◆ Task requirements:
Return the exact lines spanning from the line with "Proof. apply skip_space_app. Qed." through the last line of the entries, boundaries included, and no others.

◆ Data in this exercise:
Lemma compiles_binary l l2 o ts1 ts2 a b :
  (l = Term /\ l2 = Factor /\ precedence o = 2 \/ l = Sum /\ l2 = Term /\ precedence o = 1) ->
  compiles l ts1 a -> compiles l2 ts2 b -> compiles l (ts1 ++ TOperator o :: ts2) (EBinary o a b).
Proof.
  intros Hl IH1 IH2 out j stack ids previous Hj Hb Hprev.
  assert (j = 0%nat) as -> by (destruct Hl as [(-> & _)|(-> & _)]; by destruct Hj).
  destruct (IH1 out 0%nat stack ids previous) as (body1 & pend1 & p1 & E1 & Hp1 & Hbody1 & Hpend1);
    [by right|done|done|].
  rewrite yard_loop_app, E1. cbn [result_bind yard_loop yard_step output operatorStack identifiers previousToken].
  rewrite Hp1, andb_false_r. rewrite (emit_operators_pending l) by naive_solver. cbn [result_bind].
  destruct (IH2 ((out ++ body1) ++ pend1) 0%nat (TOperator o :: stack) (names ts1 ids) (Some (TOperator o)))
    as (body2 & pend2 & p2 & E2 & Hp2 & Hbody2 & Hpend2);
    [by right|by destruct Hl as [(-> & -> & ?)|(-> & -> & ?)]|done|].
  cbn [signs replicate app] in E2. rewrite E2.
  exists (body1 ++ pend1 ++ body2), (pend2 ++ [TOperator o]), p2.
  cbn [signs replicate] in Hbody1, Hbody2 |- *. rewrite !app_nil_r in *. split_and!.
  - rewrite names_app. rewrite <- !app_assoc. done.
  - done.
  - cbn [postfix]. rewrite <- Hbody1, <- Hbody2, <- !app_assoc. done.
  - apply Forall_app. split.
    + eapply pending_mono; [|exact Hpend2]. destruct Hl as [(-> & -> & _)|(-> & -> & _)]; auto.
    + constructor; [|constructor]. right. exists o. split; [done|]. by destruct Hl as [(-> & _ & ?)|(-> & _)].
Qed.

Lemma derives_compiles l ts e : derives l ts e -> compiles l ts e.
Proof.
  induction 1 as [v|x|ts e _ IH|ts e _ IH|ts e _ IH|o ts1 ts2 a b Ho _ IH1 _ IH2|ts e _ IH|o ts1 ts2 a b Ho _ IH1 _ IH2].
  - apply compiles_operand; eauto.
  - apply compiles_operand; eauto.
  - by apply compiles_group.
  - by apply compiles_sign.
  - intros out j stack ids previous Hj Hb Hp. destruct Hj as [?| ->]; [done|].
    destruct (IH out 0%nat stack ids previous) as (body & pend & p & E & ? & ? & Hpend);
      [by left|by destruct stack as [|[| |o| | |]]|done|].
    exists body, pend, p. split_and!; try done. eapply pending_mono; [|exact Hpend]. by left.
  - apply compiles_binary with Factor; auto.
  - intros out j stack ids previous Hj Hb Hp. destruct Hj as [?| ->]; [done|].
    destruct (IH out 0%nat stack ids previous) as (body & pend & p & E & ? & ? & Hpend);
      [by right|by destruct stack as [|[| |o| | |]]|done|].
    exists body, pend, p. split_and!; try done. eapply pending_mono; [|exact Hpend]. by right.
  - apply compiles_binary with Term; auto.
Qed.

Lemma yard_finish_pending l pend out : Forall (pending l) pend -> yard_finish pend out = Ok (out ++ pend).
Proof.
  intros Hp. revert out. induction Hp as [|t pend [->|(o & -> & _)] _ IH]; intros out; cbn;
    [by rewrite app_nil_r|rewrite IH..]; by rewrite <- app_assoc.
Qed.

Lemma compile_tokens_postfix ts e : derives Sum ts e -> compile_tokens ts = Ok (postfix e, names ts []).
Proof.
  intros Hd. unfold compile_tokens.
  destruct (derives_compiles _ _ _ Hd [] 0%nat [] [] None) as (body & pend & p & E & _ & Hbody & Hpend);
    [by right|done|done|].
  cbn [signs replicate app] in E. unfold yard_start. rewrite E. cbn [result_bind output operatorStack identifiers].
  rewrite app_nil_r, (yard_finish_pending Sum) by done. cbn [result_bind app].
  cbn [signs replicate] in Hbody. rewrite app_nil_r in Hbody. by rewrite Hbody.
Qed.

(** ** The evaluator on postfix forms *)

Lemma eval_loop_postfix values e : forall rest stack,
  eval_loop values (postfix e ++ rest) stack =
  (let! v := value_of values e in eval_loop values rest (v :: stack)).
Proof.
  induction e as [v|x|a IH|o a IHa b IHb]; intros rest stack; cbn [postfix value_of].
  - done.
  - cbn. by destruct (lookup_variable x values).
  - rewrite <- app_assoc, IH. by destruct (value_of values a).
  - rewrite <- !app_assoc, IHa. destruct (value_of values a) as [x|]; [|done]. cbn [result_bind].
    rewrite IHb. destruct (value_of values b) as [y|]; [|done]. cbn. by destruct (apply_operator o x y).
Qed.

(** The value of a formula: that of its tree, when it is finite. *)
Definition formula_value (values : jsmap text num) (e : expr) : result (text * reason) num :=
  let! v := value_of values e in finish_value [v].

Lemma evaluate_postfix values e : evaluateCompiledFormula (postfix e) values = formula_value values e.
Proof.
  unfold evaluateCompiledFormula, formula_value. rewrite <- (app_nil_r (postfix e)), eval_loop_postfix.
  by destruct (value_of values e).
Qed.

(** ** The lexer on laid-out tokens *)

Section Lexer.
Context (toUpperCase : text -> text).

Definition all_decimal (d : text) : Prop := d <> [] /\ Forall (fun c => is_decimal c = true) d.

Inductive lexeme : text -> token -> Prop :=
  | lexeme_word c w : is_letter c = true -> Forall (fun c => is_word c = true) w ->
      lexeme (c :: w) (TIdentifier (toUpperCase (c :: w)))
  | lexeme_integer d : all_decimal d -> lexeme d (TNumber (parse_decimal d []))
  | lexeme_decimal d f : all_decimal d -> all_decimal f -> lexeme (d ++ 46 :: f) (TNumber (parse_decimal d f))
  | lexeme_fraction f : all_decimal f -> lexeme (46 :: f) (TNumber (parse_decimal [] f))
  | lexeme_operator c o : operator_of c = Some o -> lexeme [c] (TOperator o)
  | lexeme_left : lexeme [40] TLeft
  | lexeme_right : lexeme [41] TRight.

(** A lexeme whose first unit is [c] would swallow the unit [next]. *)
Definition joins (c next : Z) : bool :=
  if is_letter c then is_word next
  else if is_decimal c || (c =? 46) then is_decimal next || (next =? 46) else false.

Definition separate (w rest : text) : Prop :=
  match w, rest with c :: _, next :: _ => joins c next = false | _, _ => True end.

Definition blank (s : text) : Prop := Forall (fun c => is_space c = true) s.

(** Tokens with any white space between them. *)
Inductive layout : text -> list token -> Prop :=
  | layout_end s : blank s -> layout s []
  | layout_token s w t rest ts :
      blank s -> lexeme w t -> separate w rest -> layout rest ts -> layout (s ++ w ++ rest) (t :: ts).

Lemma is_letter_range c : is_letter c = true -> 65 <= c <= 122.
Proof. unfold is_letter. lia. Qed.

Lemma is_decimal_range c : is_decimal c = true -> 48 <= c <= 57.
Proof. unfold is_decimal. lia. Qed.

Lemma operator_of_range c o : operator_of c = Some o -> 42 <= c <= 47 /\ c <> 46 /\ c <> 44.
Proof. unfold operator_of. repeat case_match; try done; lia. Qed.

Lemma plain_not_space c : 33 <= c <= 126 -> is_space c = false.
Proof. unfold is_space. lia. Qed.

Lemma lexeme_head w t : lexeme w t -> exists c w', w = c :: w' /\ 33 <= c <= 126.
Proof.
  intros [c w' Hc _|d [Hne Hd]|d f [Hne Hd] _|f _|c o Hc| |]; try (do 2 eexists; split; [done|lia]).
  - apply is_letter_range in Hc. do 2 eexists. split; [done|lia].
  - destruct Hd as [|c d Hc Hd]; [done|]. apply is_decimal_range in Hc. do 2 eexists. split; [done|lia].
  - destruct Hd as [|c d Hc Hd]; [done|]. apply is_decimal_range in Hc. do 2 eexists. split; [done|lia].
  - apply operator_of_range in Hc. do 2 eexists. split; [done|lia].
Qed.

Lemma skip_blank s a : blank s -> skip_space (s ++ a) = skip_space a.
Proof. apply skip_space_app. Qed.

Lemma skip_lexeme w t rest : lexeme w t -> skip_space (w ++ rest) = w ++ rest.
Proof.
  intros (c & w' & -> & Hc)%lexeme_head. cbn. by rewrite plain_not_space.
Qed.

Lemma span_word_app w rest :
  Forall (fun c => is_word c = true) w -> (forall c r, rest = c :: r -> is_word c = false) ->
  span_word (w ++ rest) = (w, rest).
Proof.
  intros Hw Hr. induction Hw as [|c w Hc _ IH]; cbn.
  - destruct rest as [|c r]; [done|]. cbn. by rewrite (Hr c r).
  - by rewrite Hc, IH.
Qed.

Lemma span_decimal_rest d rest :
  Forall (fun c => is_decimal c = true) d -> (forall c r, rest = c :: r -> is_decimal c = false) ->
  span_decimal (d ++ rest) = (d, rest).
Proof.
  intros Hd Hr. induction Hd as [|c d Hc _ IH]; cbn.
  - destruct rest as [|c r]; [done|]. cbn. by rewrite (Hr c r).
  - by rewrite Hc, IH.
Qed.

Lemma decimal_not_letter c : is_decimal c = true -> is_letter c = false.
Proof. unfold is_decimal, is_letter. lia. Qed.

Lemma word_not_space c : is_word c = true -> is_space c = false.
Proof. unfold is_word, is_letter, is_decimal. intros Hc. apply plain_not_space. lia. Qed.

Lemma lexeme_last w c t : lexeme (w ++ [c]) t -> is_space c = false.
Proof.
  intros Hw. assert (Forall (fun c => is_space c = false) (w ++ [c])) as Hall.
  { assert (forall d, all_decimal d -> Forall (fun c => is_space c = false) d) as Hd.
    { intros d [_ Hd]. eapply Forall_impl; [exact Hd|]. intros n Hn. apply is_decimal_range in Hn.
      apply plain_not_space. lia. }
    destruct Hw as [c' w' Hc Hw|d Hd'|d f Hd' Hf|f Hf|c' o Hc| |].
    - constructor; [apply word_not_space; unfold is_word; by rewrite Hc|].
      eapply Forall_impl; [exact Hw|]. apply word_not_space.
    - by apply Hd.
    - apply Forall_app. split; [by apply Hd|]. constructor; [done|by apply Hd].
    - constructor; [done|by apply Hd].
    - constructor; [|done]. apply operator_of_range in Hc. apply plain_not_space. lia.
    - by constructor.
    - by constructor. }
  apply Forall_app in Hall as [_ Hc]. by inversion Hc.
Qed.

◆ Written solution:
Proof. apply skip_space_app. Qed.

Lemma skip_lexeme w t rest : lexeme w t -> skip_space (w ++ rest) = w ++ rest.
Proof.
  intros (c & w' & -> & Hc)%lexeme_head. cbn. by rewrite plain_not_space.
Qed.

Lemma span_word_app w rest :
  Forall (fun c => is_word c = true) w -> (forall c r, rest = c :: r -> is_word c = false) ->
  span_word (w ++ rest) = (w, rest).
Proof.
  intros Hw Hr. induction Hw as [|c w Hc _ IH]; cbn.
  - destruct rest as [|c r]; [done|]. cbn. by rewrite (Hr c r).
  - by rewrite Hc, IH.
Qed.

Lemma span_decimal_rest d rest :
  Forall (fun c => is_decimal c = true) d -> (forall c r, rest = c :: r -> is_decimal c = false) ->
  span_decimal (d ++ rest) = (d, rest).
Proof.
  intros Hd Hr. induction Hd as [|c d Hc _ IH]; cbn.
  - destruct rest as [|c r]; [done|]. cbn. by rewrite (Hr c r).
  - by rewrite Hc, IH.
Qed.

Lemma decimal_not_letter c : is_decimal c = true -> is_letter c = false.
Proof. unfold is_decimal, is_letter. lia. Qed.

Lemma word_not_space c : is_word c = true -> is_space c = false.
Proof. unfold is_word, is_letter, is_decimal. intros Hc. apply plain_not_space. lia. Qed.

Lemma lexeme_last w c t : lexeme (w ++ [c]) t -> is_space c = false.
Proof.
  intros Hw. assert (Forall (fun c => is_space c = false) (w ++ [c])) as Hall.
  { assert (forall d, all_decimal d -> Forall (fun c => is_space c = false) d) as Hd.
    { intros d [_ Hd]. eapply Forall_impl; [exact Hd|]. intros n Hn. apply is_decimal_range in Hn.
      apply plain_not_space. lia. }
    destruct Hw as [c' w' Hc Hw|d Hd'|d f Hd' Hf|f Hf|c' o Hc| |].
    - constructor; [apply word_not_space; unfold is_word; by rewrite Hc|].
      eapply Forall_impl; [exact Hw|]. apply word_not_space.
    - by apply Hd.
    - apply Forall_app. split; [by apply Hd|]. constructor; [done|by apply Hd].
    - constructor; [done|by apply Hd].
    - constructor; [|done]. apply operator_of_range in Hc. apply plain_not_space. lia.
    - by constructor.
    - by constructor. }
  apply Forall_app in Hall as [_ Hc]. by inversion Hc.
Qed.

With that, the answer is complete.